* [How to complete this task] Nothing may differ between your reply and the listing that follows.

* [Raw data]

Definition satisfies_message (m : message_view) (count : Z) (c : Condition) : Prop :=
  match c.(cond_field), c.(cond_op), c.(cond_value) with
  | Sender, OpEquals, VStr v => m.(mv_sender) = v
  | Sender, OpDomainEquals, VStr v => uni_casefold (rsplit_last at_sign m.(mv_sender)) = v
  | SenderName, OpEquals, VStr v => uni_casefold (default [] m.(mv_sender_name)) = v
  | SenderName, OpContains, VStr v =>
      ∃ before after, uni_casefold (default [] m.(mv_sender_name)) = before ++ v ++ after
  | Subject, OpContains, VStr v =>
      ∃ before after, uni_casefold m.(mv_subject) = before ++ v ++ after
  | Subject, OpStartsWith, VStr v => ∃ after, uni_casefold m.(mv_subject) = v ++ after
  | Category, OpEquals, VStr v => m.(mv_result) !! str "category" = Some (VStr v)
  | Priority, OpEquals, VStr v => m.(mv_result) !! str "priority" = Some (VStr v)
  | Category, OpIn, VList l => ∃ v, v ∈ l ∧ m.(mv_result) !! str "category" = Some (VStr v)
  | Priority, OpIn, VList l => ∃ v, v ∈ l ∧ m.(mv_result) !! str "priority" = Some (VStr v)
  | ActionRequired, OpEquals, VBool b => m.(mv_result) !! str "action_required" = Some (VBool b)
  | AttachmentCount, OpGte, VInt z => z <= count
  | AttachmentCount, OpLte, VInt z => count <= z
  | _, _, _ => False
  end.

Definition satisfies_attachment (a : AttachmentDescriptor) (c : Condition) : Prop :=
  match c.(cond_field), c.(cond_value) with
  | AttachmentMediaType, VStr v => a.(att_media_type) = v
  | AttachmentFilename, VStr v => glob_match (Fnmatch.translate v) (final_name a.(att_filename))
  | AttachmentByteSize, VInt z => a.(att_byte_size_known) = true ∧ a.(att_byte_size) <= z
  | _, _ => False
  end.

Definition satisfies (m : message_view) (count : Z) (a : AttachmentDescriptor) (c : Condition)
    : Prop :=
  if is_attachment_field c.(cond_field) then satisfies_attachment a c
  else satisfies_message m count c.

(** The rule's scope admits the mailbox. *)
Definition in_scope (m : message_view) (rule : MatchRule) : Prop :=
  (∀ p, rule.(mr_definition).(rd_scope).(sc_provider) = Some p → p = m.(mv_provider)) ∧
  (∀ a, rule.(mr_definition).(rd_scope).(sc_account_id) = Some a →
     a = m.(mv_account_id) ∧
     rule.(mr_scope_mailbox_identity_key) = Some m.(mv_mailbox_identity_key)).

Definition rule_fires (m : message_view) (count : Z) (rule : MatchRule)
    (a : AttachmentDescriptor) : Prop :=
  in_scope m rule ∧ ∀ c, c ∈ rule.(mr_definition).(rd_conditions) → satisfies m count a c.

(** ** The evaluators compute it *)

Definition decides (m : py bool) (P : Prop) : Prop := ∃ b, m = Ret b ∧ (b = true ↔ P).

Lemma decides_ret b P : (b = true ↔ P) → decides (Ret b) P.
Proof. intros. by exists b. Qed.

Lemma operand_eq_str t v : operand_eq (VStr t) (VStr v) = true ↔ t = v.
Proof. simpl. rewrite bool_decide_eq_true. naive_solver. Qed.

Lemma message_condition_spec m count c :
  classified m → validate_operand c = true → is_attachment_field c.(cond_field) = false →
  decides (message_condition m count c) (satisfies_message m count c).
Proof.
  intros (cat & pri & act & Hcat & Hpri & Hact). destruct c as [f o v].
  unfold validate_operand, message_condition, satisfies_message, field_name.
  intros Hv Hf. cbn [cond_field cond_op cond_value] in *.
  apply andb_prop in Hv as [Ho Hv]. apply bool_decide_eq_true_1 in Ho.
  destruct f; try discriminate Hf; set_unfold in Ho; destruct_or?; subst o; simpl in Hv;
    destruct v; try discriminate Hv; cbn [cond_field cond_op cond_value];
    rewrite ?Hcat, ?Hpri, ?Hact; simpl; apply decides_ret;
    rewrite ?contains_spec, ?starts_with_spec, ?bool_decide_eq_true, ?Z.leb_le; naive_solver.
Qed.
(* ===== verification/RuleStore.v ===== *)
(** * The versioned rule store

    Models the automation rules of [src/src/eom_email_watcher/db.py]: the tables
    [automation_rule_set], [automation_rules], [automation_rule_versions] and
    [automation_rule_selections] with their constraints, the reads
    ([automation_rules_snapshot], [automation_rule], [_current_match_rules],
    [automation_fire_definition]) and the writes ([put_automation_rule],
    [set_automation_rule_enabled], [delete_automation_rule]), and the selection
    snapshots of [connect_selection.py].

    The capability objects belong to the [connect_automate] package: their type and
    its functions are the class [ConnectLib].  A write commits its transaction and
    then reads the rule again, so it returns the new store together with the outcome
    of that read. *)

From S2P Require Export Sha256 IsoTime RuleMatch JsonParse.
From stdpp Require Import options.

Local Open Scope Z_scope.

(** ** The Connect client library *)

Class ConnectLib := {
  capability : Type;
  (** the instance as a dictionary ([dataclasses.asdict]) *)
  asdict : capability → list (text * json);
  (** the parameters with their defaults, as the invocation sends them *)
  validate_capability_parameters : capability → list (text * parameter) → py (list (text * parameter));
  validate_manifest_features : json → py json;
  accepted_artifact_type : json → py json;
  capability_parameter : json → py json;
  (** [DiscoveredCapability(base_url=.., token=.., **data)] *)
  discovered_capability : text → text → list (text * json) → py capability;
  public_dict : capability → json }.

Section Selection.
Context `{ConnectLib}.

(** [del data[k]] *)
Definition del_member (k : text) (data : list (text * json)) : py (list (text * json)) :=
  if is_some (member k data) then Ret (List.filter (fun e => negb (bool_decide (e.1 = k))) data)
  else Raise (KeyError k).

Definition get_member (k : text) (data : list (text * json)) : py json :=
  require_some (member k data) (KeyError k).

(** [connect_selection.py: encode_selection] *)
Definition encode_selection (c : capability) : py text :=
  data ← del_member (str "base_url") (asdict c);
  data ← del_member (str "token") data;
  Ret (dumps false (JObj data)).

(** The elements a [for] loop over a decoded value yields: the items of an array,
    the keys of an object, the characters of a string. *)
Definition iterate (j : json) : py (list json) :=
  match j with
  | JArr l => Ret l
  | JObj m => Ret ((fun e => JStr e.1) <$> m)
  | JStr t => Ret ((fun c => JStr [c]) <$> t)
  | _ => Raise (TypeError "object is not iterable")
  end.

Fixpoint each (f : json → py json) (l : list json) : py (list json) :=
  match l with
  | [] => Ret []
  | x :: l' => y ← f x; ys ← each f l'; Ret (y :: ys)
  end.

* [Your solution]
Definition satisfies_message (m : message_view) (count : Z) (c : Condition) : Prop :=
  match c.(cond_field), c.(cond_op), c.(cond_value) with
  | Sender, OpEquals, VStr v => m.(mv_sender) = v
  | Sender, OpDomainEquals, VStr v => uni_casefold (rsplit_last at_sign m.(mv_sender)) = v
  | SenderName, OpEquals, VStr v => uni_casefold (default [] m.(mv_sender_name)) = v
  | SenderName, OpContains, VStr v =>
      ∃ before after, uni_casefold (default [] m.(mv_sender_name)) = before ++ v ++ after
  | Subject, OpContains, VStr v =>
      ∃ before after, uni_casefold m.(mv_subject) = before ++ v ++ after
  | Subject, OpStartsWith, VStr v => ∃ after, uni_casefold m.(mv_subject) = v ++ after
  | Category, OpEquals, VStr v => m.(mv_result) !! str "category" = Some (VStr v)
  | Priority, OpEquals, VStr v => m.(mv_result) !! str "priority" = Some (VStr v)
  | Category, OpIn, VList l => ∃ v, v ∈ l ∧ m.(mv_result) !! str "category" = Some (VStr v)
  | Priority, OpIn, VList l => ∃ v, v ∈ l ∧ m.(mv_result) !! str "priority" = Some (VStr v)
  | ActionRequired, OpEquals, VBool b => m.(mv_result) !! str "action_required" = Some (VBool b)
  | AttachmentCount, OpGte, VInt z => z <= count
  | AttachmentCount, OpLte, VInt z => count <= z
  | _, _, _ => False
  end.

Definition satisfies_attachment (a : AttachmentDescriptor) (c : Condition) : Prop :=
  match c.(cond_field), c.(cond_value) with
  | AttachmentMediaType, VStr v => a.(att_media_type) = v
  | AttachmentFilename, VStr v => glob_match (Fnmatch.translate v) (final_name a.(att_filename))
  | AttachmentByteSize, VInt z => a.(att_byte_size_known) = true ∧ a.(att_byte_size) <= z
  | _, _ => False
  end.

Definition satisfies (m : message_view) (count : Z) (a : AttachmentDescriptor) (c : Condition)
    : Prop :=
  if is_attachment_field c.(cond_field) then satisfies_attachment a c
  else satisfies_message m count c.

(** The rule's scope admits the mailbox. *)
Definition in_scope (m : message_view) (rule : MatchRule) : Prop :=
  (∀ p, rule.(mr_definition).(rd_scope).(sc_provider) = Some p → p = m.(mv_provider)) ∧
  (∀ a, rule.(mr_definition).(rd_scope).(sc_account_id) = Some a →
     a = m.(mv_account_id) ∧
     rule.(mr_scope_mailbox_identity_key) = Some m.(mv_mailbox_identity_key)).

Definition rule_fires (m : message_view) (count : Z) (rule : MatchRule)
    (a : AttachmentDescriptor) : Prop :=
  in_scope m rule ∧ ∀ c, c ∈ rule.(mr_definition).(rd_conditions) → satisfies m count a c.

(** ** The evaluators compute it *)

Definition decides (m : py bool) (P : Prop) : Prop := ∃ b, m = Ret b ∧ (b = true ↔ P).

Lemma decides_ret b P : (b = true ↔ P) → decides (Ret b) P.
Proof. intros. by exists b. Qed.

Lemma operand_eq_str t v : operand_eq (VStr t) (VStr v) = true ↔ t = v.
Proof. simpl. rewrite bool_decide_eq_true. naive_solver. Qed.

Lemma message_condition_spec m count c :
  classified m → validate_operand c = true → is_attachment_field c.(cond_field) = false →
  decides (message_condition m count c) (satisfies_message m count c).
Proof.
  intros (cat & pri & act & Hcat & Hpri & Hact). destruct c as [f o v].
  unfold validate_operand, message_condition, satisfies_message, field_name.
  intros Hv Hf. cbn [cond_field cond_op cond_value] in *.
  apply andb_prop in Hv as [Ho Hv]. apply bool_decide_eq_true_1 in Ho.
  destruct f; try discriminate Hf; set_unfold in Ho; destruct_or?; subst o; simpl in Hv;
    destruct v; try discriminate Hv; cbn [cond_field cond_op cond_value];
    rewrite ?Hcat, ?Hpri, ?Hact; simpl; apply decides_ret;
    rewrite ?contains_spec, ?starts_with_spec, ?bool_decide_eq_true, ?Z.leb_le; naive_solver.
Qed.
(* ===== verification/RuleStore.v ===== *)
(** * The versioned rule store

    Models the automation rules of [src/src/eom_email_watcher/db.py]: the tables
    [automation_rule_set], [automation_rules], [automation_rule_versions] and
    [automation_rule_selections] with their constraints, the reads
    ([automation_rules_snapshot], [automation_rule], [_current_match_rules],
    [automation_fire_definition]) and the writes ([put_automation_rule],
    [set_automation_rule_enabled], [delete_automation_rule]), and the selection
    snapshots of [connect_selection.py].

    The capability objects belong to the [connect_automate] package: their type and
    its functions are the class [ConnectLib].  A write commits its transaction and
    then reads the rule again, so it returns the new store together with the outcome
    of that read. *)

From S2P Require Export Sha256 IsoTime RuleMatch JsonParse.
From stdpp Require Import options.

Local Open Scope Z_scope.

(** ** The Connect client library *)

Class ConnectLib := {
  capability : Type;
  (** the instance as a dictionary ([dataclasses.asdict]) *)
  asdict : capability → list (text * json);
  (** the parameters with their defaults, as the invocation sends them *)
  validate_capability_parameters : capability → list (text * parameter) → py (list (text * parameter));
  validate_manifest_features : json → py json;
  accepted_artifact_type : json → py json;
  capability_parameter : json → py json;
  (** [DiscoveredCapability(base_url=.., token=.., **data)] *)
  discovered_capability : text → text → list (text * json) → py capability;
  public_dict : capability → json }.

Section Selection.
Context `{ConnectLib}.

(** [del data[k]] *)
Definition del_member (k : text) (data : list (text * json)) : py (list (text * json)) :=
  if is_some (member k data) then Ret (List.filter (fun e => negb (bool_decide (e.1 = k))) data)
  else Raise (KeyError k).

Definition get_member (k : text) (data : list (text * json)) : py json :=
  require_some (member k data) (KeyError k).

(** [connect_selection.py: encode_selection] *)
Definition encode_selection (c : capability) : py text :=
  data ← del_member (str "base_url") (asdict c);
  data ← del_member (str "token") data;
  Ret (dumps false (JObj data)).

(** The elements a [for] loop over a decoded value yields: the items of an array,
    the keys of an object, the characters of a string. *)
Definition iterate (j : json) : py (list json) :=
  match j with
  | JArr l => Ret l
  | JObj m => Ret ((fun e => JStr e.1) <$> m)
  | JStr t => Ret ((fun c => JStr [c]) <$> t)
  | _ => Raise (TypeError "object is not iterable")
  end.

Fixpoint each (f : json → py json) (l : list json) : py (list json) :=
  match l with
  | [] => Ret []
  | x :: l' => y ← f x; ys ← each f l'; Ret (y :: ys)
  end.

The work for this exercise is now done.